Big Bad Bruins Strike Again: Habs Pacioretty Leaves Game on Stretcher

There are times in the sport of hockey where the actual game – you know, the one where the goal it to put the puck in the net more times than your opponent – takes a backseat to certain other things. The rough stuff, if you will.

It happened a month ago, nearly to the day, in a game between the Montreal Canadiens and the Boston Bruins at TD Banknorth Garden, and as a result, it was bound to happen yet again on Tuesday night in the Bell Centre, as the two teams met for the rematch.
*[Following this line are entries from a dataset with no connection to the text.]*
(** * Ghost Playwright: job lifecycle and action-execution engine

    A shallow embedding of [src/interfaces.ts] (the data model) and of the
    worker module that imports it (key-value helpers, the action runner and
    the HTTP routes), followed by the properties of the job controller, the
    runner and the artifact addressing.

    The file has five parts: the program; the vocabulary in which its
    properties are stated; worked inputs; the properties that lead to the
    ten specified properties C1 to C10; further properties of the worker,
    X1 to X28.

    Conventions of the embedding.
    - JavaScript numbers that the program only compares, copies or subtracts
      (timeouts, coordinates, clock readings) are integers [Z].
    - An optional field is an [option]; JavaScript truthiness of a string is
      written out ([truthy]): [undefined] and the empty string are falsy.
    - Everything the worker awaits (browser driver, key-value writes, the
      virtual file system) is answered by the environment: a [World] carries
      the script of replies, and a reply may be an exception.  The program
      is then a function of its input and of the world, in a state-and-
      exception monad.
    - [JSON.stringify]/[JSON.parse] of a job record is the identity on the
      record (absent fields stay absent), and ISO timestamps are kept as the
      clock reading they print. *)

From Stdlib Require Import ZArith String Ascii List Bool Lia Sorted.

From stdpp Require Import base option list gmap strings.

Local Open Scope string_scope.

Local Open Scope list_scope.

Local Open Scope Z_scope.

(** * The program *)

(** ** Data model ([interfaces.ts]) *)

Inductive JobStatus := pending | running | completed | failed.

Inductive DeviceType := desktop | mobile | tablet.

Inductive BrowserType := chromium | firefox | webkit.

Inductive ActionType := click | fill | wait | screenshot | goto | scroll | expect.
On that cold Wednesday night on February 9th of last month, a frustrated Bruins team that went up by two goals early in the first period would see that seemingly decisive dwindle to a 2-2 tie game early in the second period. They would score a third goal, but the Canadiens would counter yet again, unwilling to back down where it counts, on the scoreboard. Somehow, the Bruins would manage to score another two goals for a 5-3 lead, and they wouldn’t let this one slip them by yet again. Knowing that the Canadiens were playing with fire in their bellies despite being outmatched in this particular match, they decided to step away from the actual purpose of playing hockey – as described above – and turn to the rough stuff in order to intimidate an infamously smaller team and beat them into submission.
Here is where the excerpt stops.